John Echols was born in Lynchburg, Virginia. He joined the Virginia Military Institute in 1840 and resigned in the next year; being made an honorary graduate in 1843.[1] He received further education at Washington College and at Harvard College. A tall imposing man, standing 6 feet 4 inches tall, Echols quickly became a leader among his peers.
Echols married twice. His first wife was a sister of Senator Allen T. Caperton (also of what became West Virginia). After she died, he married Mrs. Mary Helen Cochran Reid, a widow from New York City.
Both Echols and Allen T. Caperton voted for Virginia's secession from the United States on April 17, 1861 at the Richmond convention.[4] When the secession ordinance was put to public vote on May 23 Monroe County voted 1,085 to 79 in favor of secession.[5] Echols offered his service to Virginia. He gathered a group of volunteers and was commissioned as a lieutenant colonel. On May 6, 1861, General Robert E. Lee ordered Lieutenant Colonel Echols to call out and muster in volunteer forces, not to exceed two regiments, to rendezvous these men at Staunton for Joseph E. Johnston's fledgling army.[6]

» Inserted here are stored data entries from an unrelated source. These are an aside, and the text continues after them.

(* ===== verification/Save.v ===== *)
(** * Save: [save(blockContent)] and its round trip with [render]

    [save] looks for the first [iframe] under the node the host passes;
    without one it returns [this.data] unchanged, otherwise it reads the
    [innerHTML] of that iframe's parent into [frame] (so markup around a
    nested iframe is not saved).  The theorems are stated for any world;
    the round trip with [render] is in [Roundtrip]. *)

From S2P Require Import Prelude Markup Dom Block Data View.

Local Open Scope string_scope.
Local Open Scope js_scope.

Section Save.
Context `{HtmlSyntax}.

(** ** [save] (index.js lines 143-156) *)

Definition save (blockContent : nid) : M world (option jsobj) :=
  q <- readD (query_selector blockContent "iframe") ;;
  match q with
  | None => get_data
  | Some ifr =>
      p <- parent_of ifr ;;
      html <- readD (inner_html p) ;;
      d <- this_data ;;
      mmodify (set_data_field (assign d {["frame" := JStr html]})) ;;
      p <- parent_of ifr ;;
      html <- readD (inner_html p) ;;
      d <- this_data ;;
      mmodify (set_data_field (<["frame" := JStr html]> d)) ;;
      get_data
  end.

End Save.

Section SaveFacts.
Context `{HtmlSyntax}.

(** C9: when the node holds no [iframe], [save] returns [this.data] and
    changes nothing. *)
Theorem save_no_iframe w n :
  query_selector n "iframe" (w_dom w) = None -> save n w = Done (w_data w) w.
Proof. intros Hq. unfold save, readD, mbind. by rewrite Hq. Qed.

(** C10: otherwise [save] sets [frame] to the [innerHTML] of the first
    iframe's parent, keeps every other property (the alignment
    included), and returns the data object. *)
Theorem save_captures w d n i p :
  w_data w = Some d -> query_selector n "iframe" (w_dom w) = Some i ->
  parent_element i (w_dom w) = Some p ->
  save n w = Done (Some (<["frame" := JStr (inner_html p (w_dom w))]> d))
                  (set_data_field (<["frame" := JStr (inner_html p (w_dom w))]> d) w).
Proof.
  intros Hd Hq Hp.
  unfold save, parent_of, this_data, readD, deref, mget, mret, mmodify, get_data, mbind.
  cbn beta iota. rewrite Hq. cbn beta iota. rewrite Hp. cbn beta iota. rewrite Hd. cbn beta iota.
  simpl. rewrite Hp. simpl. by rewrite assign_singleton_insert, insert_insert_eq.
Qed.

End SaveFacts.

(** ** Witnesses and concrete runs *)

Lemma save_no_iframe_witness : save demo_body demo_constructed = Done (w_data demo_constructed) demo_constructed.
Proof. apply save_no_iframe. vm_compute. reflexivity. Defined.

Lemma save_captures_witness :
  save 2%positive demo_rendered =
  Done (Some (<["frame" := JStr (inner_html 4%positive (w_dom demo_rendered))]> (data_of demo_rendered)))
       (set_data_field (<["frame" := JStr (inner_html 4%positive (w_dom demo_rendered))]> (data_of demo_rendered))
                       demo_rendered).
Proof. apply (save_captures _ _ _ 6%positive); vm_compute; reflexivity. Defined.
(** The shape survives [_acceptTuneView], which only edits the holder's
    [class]. *)
Lemma render_shape_edits D0 D8 D9 D10 D' W L Hh I s :
  (forall d'', same_from (d_next D8) (d_next D9) D9 d'' -> kids_of Hh d'' = kids_of Hh D9 ->
     (d_next D9 <= d_next d'')%positive ->
     map (fun k => tree_of (dom_fuel d'') k d'') (kids_of Hh d'') = html_parse s) ->
  (forall m, In (CElem m) (kids_of Hh D9) ->
     (d_next D8 <= m < d_next D9)%positive /\ parent_element m D9 = Some Hh) ->
  (W < L < Hh)%positive -> (Hh < I < d_next D8)%positive ->
  kids_of W D10 = [CElem Hh] -> parent_element W D10 = None ->
  option_map e_tag (elem_of Hh D10) = Some "div" -> kids_of Hh D10 = kids_of Hh D9 ->
  same_from (d_next D8) (d_next D9) D9 D10 -> d_next D10 = d_next D9 ->
  (d_next D8 <= d_next D9)%positive ->
  parent_element I D10 = None ->
  (forall m, (m < W)%positive -> elem_of m D10 = elem_of m D0) ->
  class_edits (eq Hh) D10 D' -> render_shape D0 D' W Hh I s.
Proof.
  intros R9 P9 Hlt Hlt' KW PW TH KH S10 N10 N89 PI B10 Hce.
  destruct (class_edits_shape _ _ _ Hce) as [Sn Sk Sp _ _].
  assert (Ho : forall m, m <> Hh -> elem_of m D' = elem_of m D10).
  { intros m Hm. apply (class_edits_other _ _ _ _ Hce). congruence. }
  assert (Hr : same_from (d_next D8) (d_next D9) D9 D').
  { intros k Hk. rewrite Ho by lia. by apply S10. }
  split; [by rewrite Sk|]. split; [by rewrite Sp|].
  split; [by rewrite (class_edits_tag _ _ _ _ Hce)|].
  split; [apply R9; [done|by rewrite Sk|lia]|].
  split; [|split; [by rewrite Sp|split; [intros m Hm; rewrite Ho by lia; by apply B10|lia]]].
  intros m Hm. rewrite Sk, KH in Hm. destruct (P9 m Hm) as [Hr' Hp].
  rewrite <- Hp. apply parent_element_same. rewrite Ho by lia. apply S10. lia.
Qed.

(** The allocation count of [render]: four [_make] calls, the parsed
    frame, and no allocation by the [class] edits. *)
Lemma render_count D0 D1 D2 D3 D4 D8 D9 D10 D' S s :
  d_next D1 = Pos.succ (d_next D0) -> d_next D2 = Pos.succ (d_next D1) ->
  d_next D3 = Pos.succ (d_next D2) -> d_next D4 = Pos.succ (d_next D3) -> d_next D8 = d_next D4 ->
  Pos.to_nat (d_next D9) = Pos.to_nat (d_next D8) + fsize (html_parse s) -> d_next D10 = d_next D9 ->
  class_edits S D10 D' -> Pos.to_nat (d_next D') = Pos.to_nat (d_next D0) + 4 + fsize (html_parse s).
Proof.
  intros N1 N2 N3 N4 N8 N9 N10 Hce. destruct (class_edits_shape _ _ _ Hce) as [Sn _ _ _ _].
  rewrite Sn, N10, N9, N8, N4, N3, N2, N1, !Pos2Nat.inj_succ. lia.
Qed.

End Render.

(** A step of a run that returns ([ok]) or of a run that throws later
    ([throws]). *)
Ltac rseq := first [apply ok_seq | apply throws_bind_r].
(* ===== verification/Panel.v ===== *)
(** * Panel: the settings buttons after a click, and the ids they rely on

    [_toggleTune] (index.js lines 297-308) looks the three buttons up
    with [document.getElementById(tunes.name)], adds the active style
    class to the one named by the tune and removes it from the others.
    [toggle_tune_buttons] (C25): whatever nodes the three lookups find,
    after [_toggleTune T] the node found for a tune name carries the
    active class exactly when the name is [T], and the lookups still find
    the same nodes.  The lookup is by a global id equal to the tune name,
    so the node found need not be a button of the panel:
    [toggle_tune_id_collision] (C26) shows that when another element
    with the clicked tune's id comes first in the page, [_toggleTune]
    puts the active class on it and leaves the clicked button's classes
    as they were; the witness is a block whose saved iframe carries
    [id='Centered'], mounted before the panel. *)

From S2P Require Import Prelude Markup Dom Block Data View Save Settings Lifecycle.

Local Open Scope string_scope.
Local Open Scope js_scope.

(** ** [getElementById] finds a node with that id *)

Section Find.

Lemma find_kids_sound (rec : nid -> option nid) p ks d n :
  (forall c m, rec c = Some m -> exists e, elem_of m d = Some e /\ p e = true) ->
  find_kids rec p ks d = Some n -> exists e, elem_of n d = Some e /\ p e = true.
Proof.
  intros Hrec. induction ks as [|[c|t] ks IH]; simpl; [done| |done].
  destruct (elem_of c d) as [e|] eqn:Ec; [|done].
  destruct (p e) eqn:Hp; [intros [= <-]; by exists e|].
  destruct (rec c) as [r|] eqn:Er; [intros [= <-]; by eapply Hrec|done].
Qed.

Lemma find_desc_sound f p r d n :
  find_desc f p r d = Some n -> exists e, elem_of n d = Some e /\ p e = true.
Proof.
  revert r n. induction f as [|f IH]; intros r n; simpl; [done|].
  apply find_kids_sound. intros c m. apply IH.
Qed.

Lemma get_element_by_id_sound doc id d n :
  get_element_by_id doc id d = Some n -> exists e, elem_of n d = Some e /\ attr_lookup "id" (e_attrs e) = Some id.
Proof.
  intros (e & He & Hp)%find_desc_sound. exists e. split; [done|].
  destruct (attr_lookup "id" (e_attrs e)); [|done]. by apply String.eqb_eq in Hp as ->.
Qed.

(** Two names never find the same node. *)
Lemma get_element_by_id_inj doc id1 id2 d n :
  get_element_by_id doc id1 d = Some n -> get_element_by_id doc id2 d = Some n -> id1 = id2.
Proof.
  intros (e1 & E1 & I1)%get_element_by_id_sound (e2 & E2 & I2)%get_element_by_id_sound. congruence.
Qed.

End Find.

(** ** The button loop of [_toggleTune] *)

(** The class list a button gets: the active class added to the button
    named by the tune, removed from the others. *)
Definition button_list (T active name : string) (l : list string) : list string :=
  if String.eqb name T then list_add [active] l else list_remove [active] l.

(** The DOM after the [forEach] over the buttons named [ts], [b] giving
    the node [getElementById] finds for a name. *)
Fixpoint buttons_dom (T active : string) (b : string -> nid) (ts : list string) (d : dom) : dom :=
  match ts with
  | [] => d
  | t :: ts' => buttons_dom T active b ts' (class_update (b t) (button_list T active t (class_list (b t) d)) d)
  end.

Lemma buttons_dom_edits T a b ts d : class_edits (fun _ => True) d (buttons_dom T a b ts d).
Proof.
  revert d. induction ts as [|t ts IH]; intros d; simpl; [apply rtc_refl|].
  eapply class_edits_trans; [apply (class_edits_once _ (b t)); done|apply IH].
Qed.

(** Nodes no name of [ts] finds are untouched. *)
Lemma buttons_dom_other T a b ts d m :
  (forall t, In t ts -> b t <> m) -> elem_of m (buttons_dom T a b ts d) = elem_of m d.
Proof.
  revert d. induction ts as [|t ts IH]; intros d Hm; simpl; [done|].
  rewrite IH by (intros; apply Hm; by right). apply class_update_other. apply not_eq_sym, Hm. by left.
Qed.
(* ===== verification/Regex.v ===== *)
(** * The regular-expression engine behind [pasteConfig.patterns]

    Editor.js runs the tool's paste pattern with [RegExp.prototype.exec].
    This file models the fragment of ECMAScript regular expressions the
    pattern uses: literal characters, a negated class [[^...]], the dot
    (any character but a line terminator, the flag [s] being off), the
    empty pattern, sequence, alternation [|], and the greedy [*] and lazy
    [*?] quantifiers on one character atom.  [m] is the backtracking
    matcher of the ECMAScript specification (section 22.2.2, "Pattern
    Semantics"): a matcher takes the input and a continuation and tries
    the alternatives in priority order, left alternative first, longest
    run first for [*], shortest first for [*?].  [exec] searches from
    index 0 upwards for the first index at which the pattern matches.

    Characters are [ascii]; the line terminators of ASCII are LF and CR.

    Two reference definitions give the meaning of [m]: [cands r s], the
    list of the inputs left after a match of [r] at the front of [s] in
    the engine's priority order, and [matches], the declarative language
    of [r].  The theorems: [m] is the first success of its continuation
    along [cands] ([m_first]); [cands] holds exactly the suffixes left by
    a match in the language ([cands_correct]), so the language is
    decidable ([matches_dec]); [exec] is sound and complete for the
    language ([exec_sound], [exec_complete]).  [Paste] uses the
    matcher on the paste pattern. *)

From S2P Require Import Prelude.
From Stdlib Require Import Ascii.

Module Regex.

(** ** Syntax *)

(** A character atom: a literal, a negated class [[^cs]], or [.]. *)
Inductive atom :=
| ALit (c : ascii)
| ANotIn (cs : list ascii)
| ADot.

(** A pattern; a non-capturing group [(?:r)] is [r] itself. *)
Inductive re :=
| Eps
| Atom (a : atom)
| Seq (r1 r2 : re)
| Alt (r1 r2 : re)
| Star (greedy : bool) (a : atom).

(** The line terminators that [.] does not match (LF and CR). *)
Definition line_terminator (c : ascii) : bool :=
  bool_decide (c = "010"%char) || bool_decide (c = "013"%char).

Later in the year, he was assigned to command a brigade of the army of Western Virginia. He participated as a brigade commander in William W. Loring's Kanawha Valley Campaign of 1862 and the occupation of the Kanawha Valley in September. After Loring withdrew to the mountains, Echols replaced him in command of the Department of Western Virginia. He promptly reoccupied Charleston, but was forced to retreat by a superior enemy force.
Echols resigned his departmental command in the fall of 1862, and, during the following summer, served upon the three-man court of inquiry held in Richmond to investigate the cause of the fall of Vicksburg. Later in the year, he commanded the Confederate forces in the Battle of Droop Mountain, stubbornly resisting a series of Federal attacks. In May 1864, he commanded John C. Breckinridge's right wing at the Battle of New Market in the Shenandoah Valley.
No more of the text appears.